We’re softly introduced to the pensive minds of Deepest Blue with Be Still My Heart, a soothing Groove Armada-like song. It’s the type of track that will lead you into a deep sleep. Can’t Believe is more like the Deepest Blue that we know from their singles with a typical build-up to a heavy chorus. The lyrics aren’t inspired but Joel Edward’s sharp vocals lead straight into their latest single Is It A Sin.
Late September slowly but surely veers you into a world of radio friendly summery music, which isn’t surprising given that the group’s mission statement is “to make fun, uplifting tracks…contemporary pop”. This is all encapsulated in Give It Away, which we all know, and however much you want to deny, like.

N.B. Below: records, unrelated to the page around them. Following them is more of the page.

(** * Transit backend, key paths: a shallow embedding of
    [builtin/logical/transit/path_keys.go].

    The file follows the Go source function by function:
    [pathPolicyWrite], [pathPolicyRead] and [extractOpenPGP].  Everything the
    source calls but does not define (the Go standard library, x/crypto, the
    lock manager and the policy type of [sdk/helper/keysutil], the response
    helpers of [sdk/logical]) is either a field of an interface class, so that
    every theorem holds for all behaviours of that collaborator, or a small
    definition of what the call is documented to do. *)

From Stdlib Require Import String Ascii List ZArith NArith Bool Lia.
From Stdlib Require Import Strings.Byte.
Import ListNotations.

Local Open Scope string_scope.
Local Open Scope list_scope.

(** ** Go values *)

(** A Go [[]byte]. *)
Definition bytes := list byte.

(** [string(b)] for a byte slice [b]. *)
Fixpoint string_of_bytes (b : bytes) : string :=
  match b with
  | [] => EmptyString
  | x :: rest => String (ascii_of_byte x) (string_of_bytes rest)
  end.

(** [[]byte(s)] for a string [s]. *)
Fixpoint bytes_of_string (s : string) : bytes :=
  match s with
  | EmptyString => []
  | String c rest => byte_of_ascii c :: bytes_of_string rest
  end.

(** [time.Time], as the package stores it: seconds since 1 January of year 1
    and nanoseconds within the second. *)
Record Time := mkTime { sec : Z; nsec : Z }.

(** [unixToInternal] of package time: seconds from year 1 to 1970. *)
Definition unixToInternal : Z := 62135596800.

(** [t.IsZero()]. *)
Definition Time_IsZero (t : Time) : bool := (sec t =? 0)%Z && (nsec t =? 0)%Z.

(** [time.Unix(s, 0)], for an epoch whose sum with [unixToInternal] is within
    the range of an int64; beyond it Go wraps the sum around. *)
Definition time_Unix (s : Z) : Time := mkTime (s + unixToInternal) 0.

(** ** Errors *)

(** The [error] values that reach a caller of this file.  An error a library
    returns is kept with the package it comes from and its message; it is
    never the sentinel [logical.ErrInvalidRequest]. *)
Inductive error : Type :=
| ErrInvalidRequest                                (* logical.ErrInvalidRequest *)
| fmt_Errorf (msg : string)                        (* fmt.Errorf, formatted *)
| errwrap_Wrapf (msg : string) (inner : error)     (* errwrap.Wrapf *)
| LibraryError (pkg : string) (msg : string).

(** [errwrap.Contains(err, ErrInvalidRequest.Error())]: the sentinel itself or
    an error wrapping it. *)
Fixpoint wraps_ErrInvalidRequest (e : error) : bool :=
  match e with
  | ErrInvalidRequest => true
  | errwrap_Wrapf _ inner => wraps_ErrInvalidRequest inner
  | fmt_Errorf _ | LibraryError _ _ => false
  end.

(** ** The OpenPGP codec adapter *)

(** [openpgp.PublicKeyType] and [openpgp.PrivateKeyType]. *)
Definition openpgp_PublicKeyType : string := "PGP PUBLIC KEY BLOCK".
Definition openpgp_PrivateKeyType : string := "PGP PRIVATE KEY BLOCK".

(** An [*openpgp.Entity]: the keys of its [Identities] map in the order a
    [range] over the map visits them, and its packets. *)
Record Entity := mkEntity { Identities : list string; Packets : bytes }.

(** What [extractOpenPGP] asks of x/crypto/openpgp and its armor package.
    [ArmorWriter] is the state of the [io.WriteCloser] that [armor.Encode]
    returns over the local buffer [buf]; [Buffer_String] is [buf.String()]
    after the calls made on that writer. *)
Class OpenPGPLib : Type := {
  ArmorWriter : Type;
  openpgp_ReadKeyRing : bytes -> list Entity + string;
  armor_Encode : string -> ArmorWriter + string;
  Entity_Serialize : Entity -> ArmorWriter -> ArmorWriter * option string;
  ArmorWriter_Write : ArmorWriter -> bytes -> ArmorWriter * option string;
  ArmorWriter_Close : ArmorWriter -> ArmorWriter * option string;
  Buffer_String : ArmorWriter -> string
}.

Section ExtractOpenPGP.
Context {PGP : OpenPGPLib}.

(** The first key a [range] over [entity.Identities] yields, [""] when the map
    is empty (the [for ... { identity = idkey; break }] loop). *)
Definition first_identity (entity : Entity) : string :=
  match Identities entity with
  | [] => ""
  | idkey :: _ => idkey
  end.

(** [extractOpenPGP(key, blockType) (retkey, identity string, err error)]. *)
Definition extractOpenPGP (key : bytes) (blockType : string)
  : string * string * option error :=
  match openpgp_ReadKeyRing key with
  | inr e => ("", "", Some (LibraryError "openpgp" e))
  | inl [] =>
      ("", "", Some (fmt_Errorf "No entities found in OpenPGP key ring"))
  | inl (entity :: _) =>
      let identity := first_identity entity in
      if String.eqb blockType openpgp_PublicKeyType then
        match armor_Encode blockType with
        | inr e => ("", "", Some (LibraryError "armor" e))
        | inl pgpArmored =>
            let '(w1, err) := Entity_Serialize entity pgpArmored in
            match err with
            | Some _ =>
                ("", "",
                 Some (fmt_Errorf "Issue Serializing OpenPGP Armored information"))
            | None =>
                let '(w2, cerr) := ArmorWriter_Close w1 in
                match cerr with
                | Some _ =>
                    ("", "",
                     Some (fmt_Errorf
                             "Issue Serializing OpenPGP Armored information"))
                | None => (Buffer_String w2, identity, None)
                end
            end
        end
      else if String.eqb blockType openpgp_PrivateKeyType then
        match armor_Encode blockType with
        | inr e => ("", "", Some (LibraryError "armor" e))
        | inl pgpArmored =>
            (* pgpArmored.Write(key): both results are dropped *)
            let '(w1, _) := ArmorWriter_Write pgpArmored key in
            let '(w2, cerr) := ArmorWriter_Close w1 in
            match cerr with
            | Some _ =>
                (* return "", "", err: err is the nil that armor.Encode gave *)
                ("", "", None)
            | None => (Buffer_String w2, identity, None)
            end
        end
      else ("", "", Some (fmt_Errorf ("Incorrect blockType " ++ blockType)))
  end.

End ExtractOpenPGP.

(** ** encoding/base64 and encoding/pem, the encoding side *)

(** The alphabet of [base64.StdEncoding]. *)
Definition encodeStd : string :=
  "ABCDEFGHIJKLMNOPQRSTUVWXYZabcdefghijklmnopqrstuvwxyz0123456789+/".

(** The character of a 6-bit value. *)
Definition b64_char (n : N) : ascii :=
  match String.get (N.to_nat n) encodeStd with
  | Some c => c
  | None => "="%char
  end.

(** [base64.StdEncoding.EncodeToString]: three bytes give four characters, a
    last group of one or two bytes is padded with [=]. *)
Fixpoint base64_EncodeToString (src : bytes) : string :=
  match src with
  | [] => ""
  | [a] =>
      let x := Byte.to_N a in
      String (b64_char (x / 4))
        (String (b64_char ((x mod 4) * 16)) "==")
  | [a; b] =>
      let x := Byte.to_N a in
      let y := Byte.to_N b in
      String (b64_char (x / 4))
        (String (b64_char ((x mod 4) * 16 + y / 16))
           (String (b64_char ((y mod 16) * 4)) "="))
  | a :: b :: c :: rest =>
      let x := Byte.to_N a in
      let y := Byte.to_N b in
      let z := Byte.to_N c in
      String (b64_char (x / 4))
        (String (b64_char ((x mod 4) * 16 + y / 16))
           (String (b64_char ((y mod 16) * 4 + z / 64))
              (String (b64_char (z mod 64)) (base64_EncodeToString rest))))
  end%N.


(** A [pem.Block] without headers. *)
Module pem.
Record Block := mkBlock { Type_ : string; Bytes : bytes }.
End pem.

Definition newline : string := String (ascii_of_nat 10) "".

(** The line breaker of encoding/pem: a line feed after every 64 characters
    and after a last, shorter line. *)
Fixpoint pem_lineBreaker (used : nat) (s : string) : string :=
  match s with
  | EmptyString => if Nat.eqb used 0 then "" else newline
  | String c rest =>
      if Nat.eqb used 64
      then (newline ++ String c (pem_lineBreaker 1 rest))%string
      else String c (pem_lineBreaker (S used) rest)
  end.

(** [pem.EncodeToMemory] of encoding/pem on a block without headers. *)
Definition go_pem_EncodeToMemory (b : pem.Block) : option bytes :=
  Some (bytes_of_string
          ("-----BEGIN " ++ pem.Type_ b ++ "-----" ++ newline
           ++ pem_lineBreaker 0 (base64_EncodeToString (pem.Bytes b))
           ++ "-----END " ++ pem.Type_ b ++ "-----" ++ newline)%string).

(** ** The key policy, as this file reads it *)

(** [keysutil.KeyType]: the constants the source names, and any other value of
    the underlying integer type. *)
Inductive KeyType : Type :=
| KeyType_AES128_GCM96
| KeyType_AES256_GCM96
| KeyType_ChaCha20_Poly1305
| KeyType_ECDSA_P256
| KeyType_ECDSA_P384
| KeyType_ECDSA_P521
| KeyType_ED25519
| KeyType_RSA2048
| KeyType_RSA4096
| KeyType_OpenPGP
| KeyType_other (n : Z).

(** The [KDF] selector of a policy. *)
Inductive KDF : Type :=
| Kdf_hmac_sha256_counter
| Kdf_hkdf_sha256
| Kdf_other (n : Z).

(** [rsa.PublicKey] and [rsa.PrivateKey]. *)
Module rsa.
Record PublicKey := mkPublicKey { N : Z; E : Z }.
Record PrivateKey := mkPrivateKey { Public : PublicKey; D : Z }.
End rsa.

(** [keysutil.KeyEntry], the fields read here.  [RSAKey] is a pointer. *)
Module KeyEntry.
Record t := mk {
  Key : bytes;
  DeprecatedCreationTime : Z;
  CreationTime : Time;
  FormattedPublicKey : string;
  RSAKey : option rsa.PrivateKey
}.
End KeyEntry.

(** [keysutil.BackupInfo] and [keysutil.RestoreInfo]. *)
Module BackupInfo.
Record t := mk { Time_ : Time; Version : Z }.
End BackupInfo.

(** [keysutil.Policy], the fields read here.  [Keys] is a Go map from the
    version, as a string, to its entry: the list holds its bindings in the
    order the [range] of the call at hand visits them, and a Go map binds a
    key once. *)
Module Policy.
Record t := mk {
  Name : string;
  Type_ : KeyType;
  Derived : bool;
  DeletionAllowed : bool;
  MinAvailableVersion : Z;
  MinDecryptionVersion : Z;
  MinEncryptionVersion : Z;
  LatestVersion : Z;
  Exportable : bool;
  AllowPlaintextBackup : bool;
  BackupInfo : option BackupInfo.t;
  RestoreInfo : option BackupInfo.t;
  KDF_ : KDF;
  ConvergentEncryption : bool;
  ConvergentVersion : Z;
  RealName : string;
  Email : string;
  Comment : string;
  Keys : list (string * KeyEntry.t)
}.
End Policy.

(** [keysutil.PolicyRequest]; its [Storage] is part of the world the lock
    manager works on. *)
Module PolicyRequest.
Record t := mk {
  Upsert : bool;
  Name : string;
  RealName : string;
  Email : string;
  Comment : string;
  KeyType_ : KeyType;
  Derived : bool;
  Convergent : bool;
  Exportable : bool;
  AllowPlaintextBackup : bool
}.
End PolicyRequest.

(** ** Requests and responses *)

(** The fields of the path schema, as [d.Get] returns them. *)
Module FieldData.
Record t := mk {
  name : string;
  real_name : string;
  comment : string;
  email : string;
  type : string;
  derived : bool;
  convergent_encryption : bool;
  exportable : bool;
  allow_plaintext_backup : bool;
  context : string
}.
End FieldData.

That’s the challenge facing marketable acts who are seeking credibility; they have got to produce something appealing to the masses, which demand non-invasive music. This is the vibe that emanates from Shooting Star (n.b. not a trace of Happy Hardcore here). Joel’s gruff voice blends perfectly with the backing of a strings arrangement, no doubt inspired by Matt Schwartz and his skills as a classical violinist.
The album’s title track is also the clear stand out. With an almost angelic opening juxtaposed with a hint of scratching and a dominant acoustic guitar, the peaceful feeling disguises the meaning behind Late September. It’s a cry to an ex, and imagined or real, there’s a distinct image of low-key emotion mixed with autumnal feeling and the dawn of the inevitable cold winter.
Deepest Blue brings back the memories of Summer 2003 when this song charted at a highly respectable number seven. The duo’s first track is the clearest reason why they’re signed to Ministry of Sound albeit in the subdivision that is Open, with its dance-orientated pop. It’s a stark contrast to Say Goodbye and the acoustic bias that is errs to. This has very little in common with Spread A Little Love except for the consistent and continuous vocals. It’s a slow but pounding way to end Late September.
Deepest Blue can only be labelled under the umbrella of pop but that hides the versatility displayed on Late September. It isn’t an earth-shattering album, but that’s not what you’d expect from them, Late September is perfect for something just to chill to.